(ABOUT THIS EXERCISE) Please state how many lines of the listing contain the word "requestedInput", giving the number by itself.

(EXERCISE INPUT)
(** One call, up to what its answer means: the input that was prepared and the result. *)
Definition call_once (ctx : CallContext) (operation : string) (toolDescriptor : ToolDescriptor) (request : ToolCatalogRequest World) (facts : RequesterFacts)
    (requestedInput : string) (w : World) : World * (CallEnd + string * CapabilityResult) :=
  let rawInput := inputUnderApproval ctx requestedInput w in
  if negb (may_call request toolDescriptor) then
    (w, inl (Ended (capability_refusal CapabilityPermissionDenied Code_AccessDenied "capability_access" "current account cannot execute this tool" "" false [])))
  else
  let unexpected := unexpectedCapabilityInputFields (Descriptor_InputSchema toolDescriptor) rawInput in
  if negb (bool_decide (unexpected = [])) then (w, inl (Ended (capabilityUnexpectedInputFailure operation toolDescriptor unexpected))) else
  let '(w, payload) := prepareCapabilityToolInput operation request rawInput w in
  match payload with
  | Err (inl toolFailure) => (w, inl (ActorRefused toolFailure))
  | Err (inr e) => (w, inl (Ended (capability_refusal CapabilityInvalidInput Code_InvalidInput "capability_input" e "" false [])))
  | Ok payload =>
    let toolInput := Payload_Input payload in
    let missing := missingRequiredCapabilityInputFields (Descriptor_InputSchema toolDescriptor) toolInput in
    if negb (bool_decide (missing = [])) then (w, inl (Ended (capabilityMissingInputFailure operation toolDescriptor missing))) else
    let '(w, answered) := PostJSON ("/v1/tools/" +:+ PathEscape operation +:+ "/invoke") (capabilityToolRequest ctx toolDescriptor facts payload) w in
    match answered with
    | Err e => (w, inl (PostFailed e))
    | Ok response =>
      let isError := IsError response || bool_decide (Response_Status response = "error") || bool_decide (Response_Status response = "denied") in
      match validateCapabilityResultIdentity operation response isError with
      | Some e => (w, inl (Ended (capability_refusal CapabilityExternalService Code_OperationFailed "capability_result_identity" e "" false [])))
      | None =>
        let content := TrimSpace (Response_Content response) in
        let content := if bool_decide (content = "") && negb (bool_decide (Response_Result response = "")) then Response_Result response else content in
        (w, inr (toolInput, capabilityToolResult content (Response_Result response) isError response))
      end
    end
  end.

(** Whether the gate is to be asked about a refusal. *)
Definition asks_gate (ctx : CallContext) (result : CapabilityResult) : bool :=
  match CR_Failure result with
  | Some failure => CF_RequiresApproval failure && bool_decide (Context_HoldID ctx = "")
  | None => false
  end.

(** The end, or the hold the call is repeated under. *)
Definition settleApprovalRefusal (ctx : CallContext) (toolDescriptor : ToolDescriptor) (toolInput : string) (result : CapabilityResult) (w : World)
    : World * (CallEnd + string) :=
  match ToolCallGate with
  | None => (w, inl (Ended result))
  | Some review =>
    if negb (asks_gate ctx result) then (w, inl (Ended result)) else
    let '(w, review) := review (decode_target (CR_Data result)) (Descriptor_Name toolDescriptor) toolInput (Descriptor_SideEffectClass toolDescriptor) w in
    (w, match review with
        | None => inl (Ended result)
        | Some review =>
          if negb (MayProceed review) then inl (GateAnswered (Review_Result review)) else
          if bool_decide (Review_HoldID review = "") then inl (Ended result) else inr (Review_HoldID review)
        end)
  end.

(** [None]: out of fuel. *)
Fixpoint invokeCapabilityOperation (fuel : nat) (ctx : CallContext) (operation : string) (toolDescriptor : ToolDescriptor) (request : ToolCatalogRequest World)
    (facts : RequesterFacts) (requestedInput : string) (w : World) : option (World * CallEnd) :=
  match fuel with
  | O => None
  | S fuel =>
    let rawInput := inputUnderApproval ctx requestedInput w in
    let '(w, called) := call_once ctx operation toolDescriptor request facts requestedInput w in
    match called with
    | inl ended => Some (w, ended)
    | inr (toolInput, result) =>
      let '(w, settled) := settleApprovalRefusal ctx toolDescriptor toolInput result w in
      match settled with
      | inl ended => Some (w, ended)
      | inr holdID => invokeCapabilityOperation fuel (WithHoldID holdID ctx) operation toolDescriptor request facts rawInput w
      end
    end
  end.

End host.

(** ** The provider of the tools, and the registry they come from *)

Section provider.
Context `{JSONDocuments}.

Definition validCapabilityObjectSchema (schema : string) : bool :=
  negb (bool_decide (schema = "")) &&
  match members ← decode_members schema; schema_text "type" members with Some t => bool_decide (t = "object") | None => false end.

Definition idempotency_is_none (descriptor : ToolDescriptor) : bool := negb (IdempotencyRequired descriptor) && negb (IdempotencySupported descriptor).

Definition required_values (d : ToolDescriptor) : list string :=
  [Descriptor_Name d; CanonicalName d; Namespace d; ModelName d; ModelVisibility d; Description d; PrivacyClass d; PolicyResource d;
   Descriptor_SideEffectClass d; AvailabilityState d].

(** Whether a descriptor is valid; [needs_intent] is the tool contract's. *)
Definition validateCapabilityToolDescriptor (needs_intent : string -> string -> bool) (d : ToolDescriptor) : bool :=
  forallb (fun value => negb (blank value)) (required_values d) &&
  (idempotency_is_none d || negb (blank (IdempotencyScope d))) &&
  bool_decide (ModelVisibility d ∈ ["model"; "internal"; "control"]) &&
  negb (bool_decide (ModelVisibility d = "model") && bool_decide (ResultContractSchema d = None)) &&
  (negb (needs_intent (ModelVisibility d) (Descriptor_SideEffectClass d)) || validCapabilityObjectSchema (InputIntentSchema d)) &&
  (bool_decide (InputIntentSchema d = "") || validCapabilityObjectSchema (InputIntentSchema d)) &&
  bool_decide (AvailabilityState d ∈ ["ok"; "not_allowed"; "not_connected"; "not_ready"]) &&
  validCapabilityObjectSchema (Descriptor_InputSchema d) && validCapabilityObjectSchema (OutputSchema d) &&
  match ResultContractSchema d with Some schema => validCapabilityObjectSchema schema | None => true end &&
  match CompletionMode d with Some mode => bool_decide (mode = "success") | None => true end.

Definition capabilityDescriptorIsRegistered (isScheduledRun : bool) (d : ToolDescriptor) : bool := negb isScheduledRun || negb (RequiresUserPresence d).

(** The tools that are bound; [None]: one of them is invalid, and none is. *)
Fixpoint ListTools (needs_intent : string -> string -> bool) (isScheduledRun : bool) (descriptors : list ToolDescriptor) : option (list ToolDescriptor) :=
  match descriptors with
  | [] => Some []
  | d :: descriptors =>
    if negb (validateCapabilityToolDescriptor needs_intent d) then None else
    bound ← ListTools needs_intent isScheduledRun descriptors;
    Some (if capabilityDescriptorIsRegistered isScheduledRun d then d :: bound else bound)
  end.

Definition modelNameOf (d : ToolDescriptor) : string := if blank (ModelName d) then TrimSpace (Descriptor_Name d) else TrimSpace (ModelName d).

(** What is kept, and what is reported as shadowed. *)
Definition withoutToolNamesAlreadyRegistered (registered : gset string) (descriptors : list ToolDescriptor) : list ToolDescriptor * list (string * string) :=
  (List.filter (fun d => negb (bool_decide (modelNameOf d ∈ registered))) descriptors,
   (fun d => (TrimSpace (CanonicalName d), modelNameOf d)) <$> List.filter (fun d => bool_decide (modelNameOf d ∈ registered)) descriptors).

End provider.

Record CapabilityRegistry := MkRegistry {
  stamped : list ToolDescriptor;
  liveDescriptors : list ToolDescriptor;
  liveHash : string;
  readAt : instant;
}.

Definition liveCapabilityRegistryFreshness : Z := 5 * 60 * 10 ^ 9.

Definition copyCapabilityToolDescriptors (descriptors : list ToolDescriptor) : list ToolDescriptor :=
  (fun '(MkDescriptor n c ns m v de pc up i ii o rc po se ra cm st re su rq sc) => MkDescriptor (TrimSpace n) c ns m v de pc up i ii o rc po se ra cm st re su rq sc)
    <$> List.filter (fun d => negb (blank (Descriptor_Name d))) descriptors.

Definition freshLiveDescriptors (now : instant) (registry : CapabilityRegistry) : option (list ToolDescriptor) :=
  if bool_decide (liveHash registry = "") then None else
  if liveCapabilityRegistryFreshness <? now - readAt registry then None else Some (liveDescriptors registry).

Definition CachedLive (registry : CapabilityRegistry) : option (list ToolDescriptor * string) :=
  if bool_decide (liveHash registry = "") then None else Some (liveDescriptors registry, liveHash registry).

Definition keepLive (descriptors : list ToolDescriptor) (hash : string) (now : instant) (registry : CapabilityRegistry) : CapabilityRegistry :=
  MkRegistry (stamped registry) descriptors hash now.

(** [served]: what the host answers with, and its hash; [None]: it is not to be reached. *)
Definition ReadLive (served : option (list ToolDescriptor * string)) (now : instant) (registry : CapabilityRegistry)
    : CapabilityRegistry * option (list ToolDescriptor * string) :=
  match served with
  | None => (registry, None)
  | Some (descriptors, hash) => (keepLive descriptors hash now registry, Some (descriptors, hash))
  end.

Definition ToolDescriptors (served : option (list ToolDescriptor * string)) (now : instant) (registry : CapabilityRegistry)
    : CapabilityRegistry * list ToolDescriptor :=
  if negb (bool_decide (length (stamped registry) = 0%nat)) then (registry, copyCapabilityToolDescriptors (stamped registry)) else
  match freshLiveDescriptors now registry with
  | Some descriptors => (registry, descriptors)
  | None =>
    let '(registry, read) := ReadLive served now registry in
    (registry, match read with Some (descriptors, _) => descriptors | None => default [] (fst <$> CachedLive registry) end)
  end.

Definition Warm (served : option (list ToolDescriptor * string)) (now : instant) (registry : CapabilityRegistry) : CapabilityRegistry :=
  match freshLiveDescriptors now registry with Some _ => registry | None => (ReadLive served now registry).1 end.

(** ** What reaches a capability *)

Class CapabilityLaws (World : Type) `{CapabilityHost World} := {
  posted : World -> list (string * CapabilityRequest);
  post_is_recorded : forall path body w, posted (PostJSON path body w).1 = (posted w ++ [(path, body)])%list;
  requester_posts_nothing : forall requester access w, workspaceActorFactory = Some requester -> posted (requester access w).1 = posted w;
  gate_posts_nothing : forall gate target name input class_ w, ToolCallGate = Some gate -> posted (gate target name input class_ w).1 = posted w;
}.

Section guarded.
Context `{UnicodeTables} {World : Type} `{CapabilityLaws World}.
Variable (request : ToolCatalogRequest World) (facts : RequesterFacts) (operation : string) (descriptor : ToolDescriptor).

(** Resolving an attachment posts nothing through this client. *)
Hypothesis resolver_posts_nothing : forall resolve id w, AttachmentMaterialResolver request = Some resolve -> posted (resolve id w).1 = posted w.

Lemma actor_posts_nothing w : posted (workspaceActorForRequest request w).1 = posted w.
Proof.
  unfold workspaceActorForRequest; destruct workspaceActorFactory as [requester|] eqn:Hf; [|done].
  pose proof (requester_posts_nothing requester (requester_access request) w Hf); by destruct (requester _ w).
Qed.

Lemma material_posts_nothing toolName id w : posted (readable_material toolName id request w).1 = posted w.
Proof.
  unfold readable_material, resolveReadableAttachmentMaterial; destruct (AttachmentMaterialResolver request) as [resolve|] eqn:Hr; [|done].
  pose proof (resolver_posts_nothing resolve id w eq_refl); by destruct (resolve id w).
Qed.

(RESULT) 5